### Exercise aim
Filter the entries down to the lines containing "constructor", and copy those lines.

BEGIN Records to use

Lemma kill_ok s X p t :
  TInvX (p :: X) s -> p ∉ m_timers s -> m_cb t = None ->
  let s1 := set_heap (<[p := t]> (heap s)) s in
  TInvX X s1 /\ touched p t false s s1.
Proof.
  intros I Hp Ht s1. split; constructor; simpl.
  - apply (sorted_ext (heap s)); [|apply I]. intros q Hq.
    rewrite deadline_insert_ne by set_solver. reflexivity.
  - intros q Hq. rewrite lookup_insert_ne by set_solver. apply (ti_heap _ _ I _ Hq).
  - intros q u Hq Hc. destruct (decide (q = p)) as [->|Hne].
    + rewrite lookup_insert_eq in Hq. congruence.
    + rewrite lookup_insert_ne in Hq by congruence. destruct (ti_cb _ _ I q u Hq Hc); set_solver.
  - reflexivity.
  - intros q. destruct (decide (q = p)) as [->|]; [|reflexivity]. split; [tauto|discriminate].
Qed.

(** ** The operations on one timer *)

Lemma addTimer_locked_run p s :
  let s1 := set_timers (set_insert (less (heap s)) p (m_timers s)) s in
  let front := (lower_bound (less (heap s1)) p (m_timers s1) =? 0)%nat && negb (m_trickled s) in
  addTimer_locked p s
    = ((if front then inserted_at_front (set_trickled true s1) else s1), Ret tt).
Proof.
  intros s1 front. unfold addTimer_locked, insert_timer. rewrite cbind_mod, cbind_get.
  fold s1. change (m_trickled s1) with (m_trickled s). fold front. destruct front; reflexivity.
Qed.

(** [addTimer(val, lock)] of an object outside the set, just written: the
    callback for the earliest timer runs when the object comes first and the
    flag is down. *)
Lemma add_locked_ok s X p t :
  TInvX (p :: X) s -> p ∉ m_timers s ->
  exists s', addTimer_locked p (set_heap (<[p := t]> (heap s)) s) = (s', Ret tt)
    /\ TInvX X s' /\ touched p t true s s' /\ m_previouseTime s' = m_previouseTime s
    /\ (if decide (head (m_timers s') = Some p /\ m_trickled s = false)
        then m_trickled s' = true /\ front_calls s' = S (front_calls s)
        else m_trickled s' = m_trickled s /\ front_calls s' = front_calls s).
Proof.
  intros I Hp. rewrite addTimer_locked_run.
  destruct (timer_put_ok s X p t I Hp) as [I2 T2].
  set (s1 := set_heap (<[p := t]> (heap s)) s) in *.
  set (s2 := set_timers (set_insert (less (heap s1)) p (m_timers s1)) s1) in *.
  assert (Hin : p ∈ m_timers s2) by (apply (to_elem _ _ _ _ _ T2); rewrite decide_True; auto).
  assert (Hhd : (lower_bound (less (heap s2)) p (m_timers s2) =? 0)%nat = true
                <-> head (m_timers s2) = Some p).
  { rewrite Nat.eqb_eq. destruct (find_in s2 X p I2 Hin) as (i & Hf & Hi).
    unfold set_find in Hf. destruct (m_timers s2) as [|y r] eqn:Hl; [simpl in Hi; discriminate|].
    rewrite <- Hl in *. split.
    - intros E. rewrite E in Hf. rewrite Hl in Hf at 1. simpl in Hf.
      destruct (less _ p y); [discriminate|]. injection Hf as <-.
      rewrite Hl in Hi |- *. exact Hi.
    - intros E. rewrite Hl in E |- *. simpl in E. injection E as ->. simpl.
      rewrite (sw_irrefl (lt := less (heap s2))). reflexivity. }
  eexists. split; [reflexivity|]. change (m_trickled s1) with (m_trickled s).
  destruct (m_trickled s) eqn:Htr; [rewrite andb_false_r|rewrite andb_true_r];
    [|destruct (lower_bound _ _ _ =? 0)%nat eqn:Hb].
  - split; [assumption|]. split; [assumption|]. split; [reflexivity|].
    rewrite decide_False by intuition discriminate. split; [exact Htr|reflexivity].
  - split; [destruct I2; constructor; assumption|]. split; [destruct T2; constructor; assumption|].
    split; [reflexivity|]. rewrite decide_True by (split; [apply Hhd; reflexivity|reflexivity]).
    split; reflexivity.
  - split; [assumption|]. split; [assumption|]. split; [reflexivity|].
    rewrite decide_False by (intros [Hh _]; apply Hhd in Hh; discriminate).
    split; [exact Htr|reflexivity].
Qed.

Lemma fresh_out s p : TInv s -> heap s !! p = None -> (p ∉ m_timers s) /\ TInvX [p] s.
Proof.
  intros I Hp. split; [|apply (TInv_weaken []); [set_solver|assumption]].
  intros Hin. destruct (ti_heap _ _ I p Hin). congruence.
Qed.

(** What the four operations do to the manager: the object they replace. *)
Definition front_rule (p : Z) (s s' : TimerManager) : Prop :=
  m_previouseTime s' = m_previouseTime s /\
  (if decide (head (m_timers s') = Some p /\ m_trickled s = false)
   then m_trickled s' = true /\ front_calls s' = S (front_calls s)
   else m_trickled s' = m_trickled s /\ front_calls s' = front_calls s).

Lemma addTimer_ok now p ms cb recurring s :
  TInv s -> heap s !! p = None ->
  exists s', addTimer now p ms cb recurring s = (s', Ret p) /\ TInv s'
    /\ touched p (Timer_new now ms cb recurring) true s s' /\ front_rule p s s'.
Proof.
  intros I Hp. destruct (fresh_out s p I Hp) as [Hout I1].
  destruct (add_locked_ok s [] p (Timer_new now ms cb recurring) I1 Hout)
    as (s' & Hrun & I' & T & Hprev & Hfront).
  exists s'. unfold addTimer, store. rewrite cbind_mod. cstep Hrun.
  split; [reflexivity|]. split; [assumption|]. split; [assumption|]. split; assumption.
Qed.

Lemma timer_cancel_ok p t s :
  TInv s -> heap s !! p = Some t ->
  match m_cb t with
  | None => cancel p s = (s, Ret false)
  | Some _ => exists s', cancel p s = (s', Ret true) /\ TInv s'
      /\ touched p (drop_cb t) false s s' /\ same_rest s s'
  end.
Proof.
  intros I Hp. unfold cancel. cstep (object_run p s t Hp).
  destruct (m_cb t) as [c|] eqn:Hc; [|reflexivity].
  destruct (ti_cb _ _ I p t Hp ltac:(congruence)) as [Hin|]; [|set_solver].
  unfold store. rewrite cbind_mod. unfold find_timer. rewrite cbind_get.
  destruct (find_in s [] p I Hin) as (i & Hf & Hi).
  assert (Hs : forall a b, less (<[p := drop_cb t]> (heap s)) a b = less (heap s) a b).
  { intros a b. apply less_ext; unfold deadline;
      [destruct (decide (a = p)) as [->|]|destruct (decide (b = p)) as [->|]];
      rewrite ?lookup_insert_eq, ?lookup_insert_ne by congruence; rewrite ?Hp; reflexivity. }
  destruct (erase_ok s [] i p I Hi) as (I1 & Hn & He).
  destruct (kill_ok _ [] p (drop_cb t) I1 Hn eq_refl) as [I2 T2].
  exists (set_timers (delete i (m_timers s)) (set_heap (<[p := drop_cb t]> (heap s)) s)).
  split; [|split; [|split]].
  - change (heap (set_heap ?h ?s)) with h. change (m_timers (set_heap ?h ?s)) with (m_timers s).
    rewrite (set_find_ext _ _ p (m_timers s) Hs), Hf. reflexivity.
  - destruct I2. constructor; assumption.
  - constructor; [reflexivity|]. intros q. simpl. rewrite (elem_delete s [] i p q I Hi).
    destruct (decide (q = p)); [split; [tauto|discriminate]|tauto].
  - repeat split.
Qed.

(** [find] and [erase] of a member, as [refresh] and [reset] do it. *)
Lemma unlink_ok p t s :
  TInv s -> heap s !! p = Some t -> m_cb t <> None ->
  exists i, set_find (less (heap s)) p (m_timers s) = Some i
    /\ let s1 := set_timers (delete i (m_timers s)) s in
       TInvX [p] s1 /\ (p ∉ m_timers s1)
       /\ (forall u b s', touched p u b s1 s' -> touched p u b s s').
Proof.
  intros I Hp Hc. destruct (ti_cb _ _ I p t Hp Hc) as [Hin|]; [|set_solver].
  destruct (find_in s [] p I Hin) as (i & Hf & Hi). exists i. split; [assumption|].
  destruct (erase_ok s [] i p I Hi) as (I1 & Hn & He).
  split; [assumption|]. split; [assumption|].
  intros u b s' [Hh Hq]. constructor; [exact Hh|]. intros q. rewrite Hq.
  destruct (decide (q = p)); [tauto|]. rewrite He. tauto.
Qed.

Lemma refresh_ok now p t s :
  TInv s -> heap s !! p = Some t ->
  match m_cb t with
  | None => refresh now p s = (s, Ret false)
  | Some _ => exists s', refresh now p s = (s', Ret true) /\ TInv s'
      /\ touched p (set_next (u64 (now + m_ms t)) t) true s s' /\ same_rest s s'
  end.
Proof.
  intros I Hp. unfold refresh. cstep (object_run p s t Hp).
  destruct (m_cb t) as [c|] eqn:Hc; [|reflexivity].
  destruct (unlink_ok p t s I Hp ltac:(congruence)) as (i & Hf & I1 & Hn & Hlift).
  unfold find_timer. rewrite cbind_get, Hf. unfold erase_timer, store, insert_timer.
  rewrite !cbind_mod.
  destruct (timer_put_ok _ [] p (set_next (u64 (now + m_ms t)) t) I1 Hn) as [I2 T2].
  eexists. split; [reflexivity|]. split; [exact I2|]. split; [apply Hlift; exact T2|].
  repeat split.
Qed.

END Records to use

### Finished task
  intros I Hp Ht s1. split; constructor; simpl.
  - split; [destruct I2; constructor; assumption|]. split; [destruct T2; constructor; assumption|].
  - destruct I2. constructor; assumption.
  - constructor; [reflexivity|]. intros q. simpl. rewrite (elem_delete s [] i p q I Hi).
  intros u b s' [Hh Hq]. constructor; [exact Hh|]. intros q. rewrite Hq.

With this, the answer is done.